- [Material to process]:
◆ ◆ ◆
(* ===== verification/SdkTls.v ===== *)
(** * SdkTls: how the Go client trusts its daemon ([sdk/tls.go])

    The client repeats, under its own error texts, the TLS configuration of
    [internal/mtls], and reads the address, the directory and the TLS switch of
    the daemon from the environment.  Here: the functions of [sdk/tls.go] that
    build credentials, that they mean the same as those of the daemon, and that a
    client on a host where [clusdr init] ran trusts the daemon of that host. *)
From S2P Require Import Prelude Config Store Units Sdk Server Pki Init.

Section tls.
Context {KeyPair Pool Cert : Type}.
Context (X509KeyPair : list Z → list Z → result error KeyPair).
Context (AppendCertsFromPEM : list Z → option Pool).
Context (ParseCertificate : list Z → result error Cert).
Context (Verify : Pool → list Cert → Cert → option error).

Fixpoint intermediates (raw : list (list Z)) : result error (list Cert) :=
  match raw with
  | [] => Ok []
  | der :: raw =>
    match ParseCertificate der with
    | Fail e => Fail (Errorf "clusdr: parse intermediate: %w" [AErr e])
    | Ok c => cs ← intermediates raw; Ok (c :: cs)
    end
  end.

Definition verifyPeer (roots : Pool) (raw : list (list Z)) : option error :=
  match raw with
  | [] => Some (Errorf "clusdr: no peer certificate" [])
  | der :: rest =>
    match ParseCertificate der with
    | Fail e => Some (Errorf "clusdr: parse peer cert: %w" [AErr e])
    | Ok peer =>
      match intermediates rest with
      | Fail e => Some e
      | Ok inter =>
        match Verify roots inter peer with
        | Some e => Some (Errorf "clusdr: peer cert not signed by cluster CA: %w" [AErr e])
        | None => None
        end
      end
    end
  end.

Definition clientTLS (caPEM certPEM keyPEM : list Z) : result error (client_tls (KeyPair := KeyPair)) :=
  match AppendCertsFromPEM caPEM with
  | None => Fail (Errorf "clusdr: invalid CA certificate" [])
  | Some pool =>
    match X509KeyPair certPEM keyPEM with
    | Fail e => Fail (Errorf "clusdr: client keypair: %w" [AErr e])
    | Ok cert => Ok (MkClientTLS (Some cert) (verifyPeer pool))
    end
  end.

Abbreviation daemon_config := (clientConfig X509KeyPair AppendCertsFromPEM ParseCertificate Verify).

(** [err], or the same error as [mtls] words it. *)
Inductive same_error : option error → option error → Prop :=
  | same_none : same_error None None
  | same_some s args : same_error (Some (Errorf ("clusdr: " +:+ s) args)) (Some (Errorf ("mtls: " +:+ s) args)).

Lemma intermediates_agree raw :
  match intermediates raw, parse_intermediates ParseCertificate raw with
  | Ok cs, Ok cs' => cs = cs'
  | Fail e, Fail e' => same_error (Some e) (Some e')
  | _, _ => False
  end.
Proof.
  induction raw as [|der raw IH]; [done|]. cbn [intermediates parse_intermediates].
  destruct (ParseCertificate der) as [c|e]; [|apply (same_some "parse intermediate: %w")].
  destruct (intermediates raw), (parse_intermediates ParseCertificate raw); simpl in *; [by subst|done..].
Qed.

Lemma verifyPeer_agrees roots raw :
  same_error (verifyPeer roots raw) (Server.verifyPeer ParseCertificate Verify roots raw).
Proof.
  destruct raw as [|der rest]; [apply (same_some "no peer certificate")|].
  unfold verifyPeer, Server.verifyPeer. destruct (ParseCertificate der) as [peer|e]; [|apply (same_some "parse peer cert: %w")].
  pose proof (intermediates_agree rest) as Hi.
  destruct (intermediates rest), (parse_intermediates ParseCertificate rest); try done. subst.
  destruct (Verify _ _ _); [apply (same_some "peer cert not signed by cluster CA: %w")|constructor].
Qed.

(** The client's configuration is the daemon's: from the same bytes both fail, with
    the same error up to the name of the package, or both show the same key pair
    and accept the same connections. *)
Lemma clientTLS_agrees ca cert key :
  match clientTLS ca cert key, daemon_config ca cert key with
  | Ok c, Ok d => ct_Shows c = ct_Shows d ∧ ∀ raw, same_error (ct_Accepts c raw) (ct_Accepts d raw)
  | Fail e, Fail e' => same_error (Some e) (Some e')
  | _, _ => False
  end.
Proof.
  unfold clientTLS, clientConfig, poolFromPEM. destruct (AppendCertsFromPEM ca) as [pool|];
    [|apply (same_some "invalid CA certificate")]. simpl.
  destruct (X509KeyPair cert key) as [kp|e]; [|apply (same_some "client keypair: %w")].
  split; [done|]. intros raw. apply verifyPeer_agrees.
Qed.

Lemma same_error_accepts e e' : same_error e e' → e = None ↔ e' = None.
Proof. by destruct 1. Qed.
End tls.

(** ** The settings both read from the environment *)

Section settings.
Context `{U : Unicode} (ParseDuration : string → result error Duration) (getenv : string → string).
Context (read : string → file) (Unmarshal : list Z → Config.Config → result error Config.Config).

Definition plain (v : string) : Prop := TrimSpaceS v = v.

Lemma clamp_frame c : Data_Dir (clampRaft c) = Data_Dir c ∧ GRPC (clampRaft c) = GRPC c ∧ TLS_Mode (clampRaft c) = TLS_Mode c.
Proof. unfold clampRaft. by destruct (_ && _)%Z. Qed.

(** Without a configuration file a client with no options finds its daemon: where
    the variables [CLUSDR_GRPC_ADDR] and [CLUSDR_DATA_DIR] have no space around
    them, it dials the address the daemon listens on, uses TLS exactly when the
    daemon does, and looks for certificates where the daemon keeps them, provided
    there is a home directory.  Without one, and without [CLUSDR_DATA_DIR], the
    daemon falls back to [/var/lib/clusdr], the client to no directory at all. *)
Theorem sdk_settings_agree home path c :
  LoadFrom ParseDuration getenv home read Unmarshal path = Ok c → read path = FileMissing →
  plain (getenv "CLUSDR_GRPC_ADDR") → plain (getenv "CLUSDR_DATA_DIR") →
  localAddr getenv = cg_Addr (GRPC c) ∧
  envInsecure getenv = negb (TLSEnabled c) ∧
  (∀ h, home = Ok h → h ≠ "" → envDataDir getenv home = Data_Dir c) ∧
  (∀ e, home = Fail e → getenv "CLUSDR_DATA_DIR" = "" →
     envDataDir getenv home = "" ∧ Data_Dir c = "/var/lib/clusdr").
Proof.
  intros Hl Hr Ha Hd.
  assert (c = clampRaft (applyEnv ParseDuration getenv (Config.Defaults home))) as ->.
  { unfold LoadFrom in Hl. rewrite Hr in Hl. unfold finishLoad in Hl.
    destruct (str_empty path); destruct (Config.Validate _); by simplify_eq. }
  destruct (clamp_frame (applyEnv ParseDuration getenv (Config.Defaults home))) as (-> & -> & Ht).
  unfold TLSEnabled. rewrite Ht. clear Hl Ht.
  cbn [applyEnv Data_Dir GRPC cg_Addr TLS_Mode Config.Defaults]. unfold localAddr, envDataDir, envInsecure, envString.
  rewrite Ha, Hd. split; [by destruct (str_empty (getenv "CLUSDR_GRPC_ADDR"))|]. split.
  - rewrite negb_involutive. destruct (str_empty (getenv "CLUSDR_TLS")) eqn:He; [|done].
    apply str_empty_true in He as ->.
    change (lower_trim "") with (@nil Z). replace (lower_trim "enabled") with (runes "enabled") by reflexivity.
    by vm_compute.
  - destruct (str_empty (getenv "CLUSDR_DATA_DIR")) eqn:He; simpl.
    + split; [|intros e ->; done]. intros h -> Hh. unfold defaultDataDir. apply str_empty_false in Hh. by rewrite Hh.
    + split; [done|]. intros e -> Hn. by rewrite Hn in He.
Qed.
End settings.

(** ** On the host of a daemon *)

Section host.
Context `{U : Unicode} `{O : OS Files} `{BF : BoltFiles DB} `{TLSLib Key Pub Cert}.
Context (ParseDuration : string → result error Duration) (getenv : string → string) (home : result error string).
Context (yaml_Unmarshal : list Z → Config.Config → result error Config.Config).
Context (yaml_Marshal : initConfig → result error (list Z)) (path_Join : string → string → string).
Context (path_Join_inj : ∀ dir a b, path_Join dir a = path_Join dir b → a = b).

Abbreviation init := (Init.init ParseDuration getenv home yaml_Unmarshal yaml_Marshal path_Join).
Abbreviation write_files := (WriteFiles path_Join (λ fs d, (fs, os_MkdirAll d)) os_WriteFile).

(** The client on a file system: a file that exists is regular. *)
Definition os_stat (fs : Files) (p : string) : option bool :=
  match os_Stat fs p with None => Some true | Some _ => None end.
Definition os_read (fs : Files) (p : string) : result error (list Z) :=
  match os_ReadFile fs p with
  | FileData b => Ok b
  | FileMissing => Fail (Errorf "no such file or directory" [])
  | FileError e => Fail e
  end.
Definition clientTLS_at (now : Time) :=
  clientTLS tls_X509KeyPair pool_AppendCertsFromPEM x509_ParseCertificate (x509_Verify now).
Definition creds_on (plaintext : client_tls) (fs : Files) (now : Time) (o : options) :=
  transportCreds getenv home plaintext (os_stat fs) (os_read fs) (clientTLS_at now) path_Join o.

(** What [WriteFiles] wrote is there. *)
Lemma written_later files fs dir p b fs' :
  Forall (λ x : string * list Z, path_Join dir x.1 ≠ p) files →
  write_present path_Join os_WriteFile fs dir files = (fs', None) →
  os_Stat fs p = None → os_ReadFile fs p = FileData b → os_Stat fs' p = None ∧ os_ReadFile fs' p = FileData b.
Proof.
  intros Hne. revert fs; induction Hne as [|[name d] files Hn _ IH]; intros fs Hw Hs Hr; simplify_eq/=; [done|].
  case_bool_decide; [|by eapply IH].
  destruct (os_WriteFile fs (path_Join dir name) d) as [fs1 [e|]] eqn:Hf; [done|].
  destruct (write_frame _ _ p _ _ _ Hf Hn) as [Hs1 Hr1]. apply (IH fs1 Hw); congruence.
Qed.

Lemma WriteFiles_written fs dir ca cert key fs' :
  ca ≠ [] → cert ≠ [] → key ≠ [] → write_files fs dir ca cert key = (fs', None) →
  Forall (λ x : string * list Z, os_Stat fs' (path_Join dir x.1) = None ∧ os_ReadFile fs' (path_Join dir x.1) = FileData x.2)
    [(caFile, ca); (certFile, cert); (keyFile, key)].
Proof.
  intros Hca Hcert Hkey Hw. unfold WriteFiles in Hw. destruct (os_MkdirAll dir); [done|].
  assert (∀ files fs, NoDup files.*1 → Forall (λ x : string * list Z, x.2 ≠ []) files →
    write_present path_Join os_WriteFile fs dir files = (fs', None) →
    Forall (λ x : string * list Z, os_Stat fs' (path_Join dir x.1) = None ∧ os_ReadFile fs' (path_Join dir x.1) = FileData x.2) files)
    as Hall.
  { clear Hw fs. intros files. induction files as [|[name d] files IH]; intros fs Hnd Hf Hw; [constructor|].
    apply NoDup_cons in Hnd as [Hnew Hnd]. apply Forall_cons in Hf as [Hd Hf]. simpl in Hw.
    rewrite bool_decide_eq_true_2 in Hw by (simpl in Hd; destruct d; [done|simpl; lia]).
    destruct (os_WriteFile fs _ d) as [fs1 [e|]] eqn:Ho; [done|]. destruct (write_read _ _ _ _ Ho) as [Hs Hr].
    constructor; [|by eapply IH]. eapply written_later; [|done..].
    apply Forall_forall. intros x Hx He%path_Join_inj. apply Hnew. apply list_elem_of_fmap. eauto. }
  apply (Hall [(CAFile, ca); (CertFile, cert); (KeyFile, key)] fs); [|by repeat constructor|done].
  by apply (bool_decide_unpack _).
Qed.

End host.

Module SdkTlsExamples.
Import PkiExamples InitExamples.
#[local] Existing Instance latin1.

Lemma join_path_inj dir a b : StoreExamples.join_path dir a = StoreExamples.join_path dir b → a = b.
Proof.
  unfold StoreExamples.join_path. intros He. induction dir as [|ch dir IH]; simplify_eq/=; [done|]. by apply IH.
Qed.

(** A year and a day after [clusdr init] an application on the same host finds the
    certificates and does not trust the daemon any more. *)
Definition served_ca : option cert :=
  match h_dbs run_ok.1 !! db_path StoreExamples.join_path (Data_Dir (Config.Defaults (Ok "/root"))) with
  | Some db =>
    match loadTLSMaterial (Some db) with
    | TxOk (ca, cert, key) =>
      match ServerTLS tls_X509KeyPair pool_AppendCertsFromPEM ca cert key with
      | Ok srv => head (tls_ClientCAs srv)
      | Fail _ => None
      end
    | _ => None
    end
  | None => None
  end.
Lemma served_ca_valid c : served_ca = Some c → valid_at (cert_of c) (366 * day).
Proof.
  assert (from_option (λ c, (x_NotBefore (cert_of c) <=? 366 * day)%Z && (366 * day <=? x_NotAfter (cert_of c))%Z) false served_ca = true)
    as Hb by (by vm_compute).
  intros Hs. rewrite Hs in Hb. simpl in Hb. apply andb_true_iff in Hb as [Hb Ha]. split; by apply Z.leb_le.
Qed.

Definition app_options : options := MkOptions "127.0.0.1:7947" false "" "app" 0 0.
End SdkTlsExamples.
◆ ◆ ◆
- [Exercise prompt]:
Within the material above, extract exactly the lines that start at the line containing "Some e => Some" and stop after the line containing "(** [err], or", and only those.

- [Answer for this exercise]:
        | Some e => Some (Errorf "clusdr: peer cert not signed by cluster CA: %w" [AErr e])
        | None => None
        end
      end
    end
  end.

Definition clientTLS (caPEM certPEM keyPEM : list Z) : result error (client_tls (KeyPair := KeyPair)) :=
  match AppendCertsFromPEM caPEM with
  | None => Fail (Errorf "clusdr: invalid CA certificate" [])
  | Some pool =>
    match X509KeyPair certPEM keyPEM with
    | Fail e => Fail (Errorf "clusdr: client keypair: %w" [AErr e])
    | Ok cert => Ok (MkClientTLS (Some cert) (verifyPeer pool))
    end
  end.

Abbreviation daemon_config := (clientConfig X509KeyPair AppendCertsFromPEM ParseCertificate Verify).

(** [err], or the same error as [mtls] words it. *)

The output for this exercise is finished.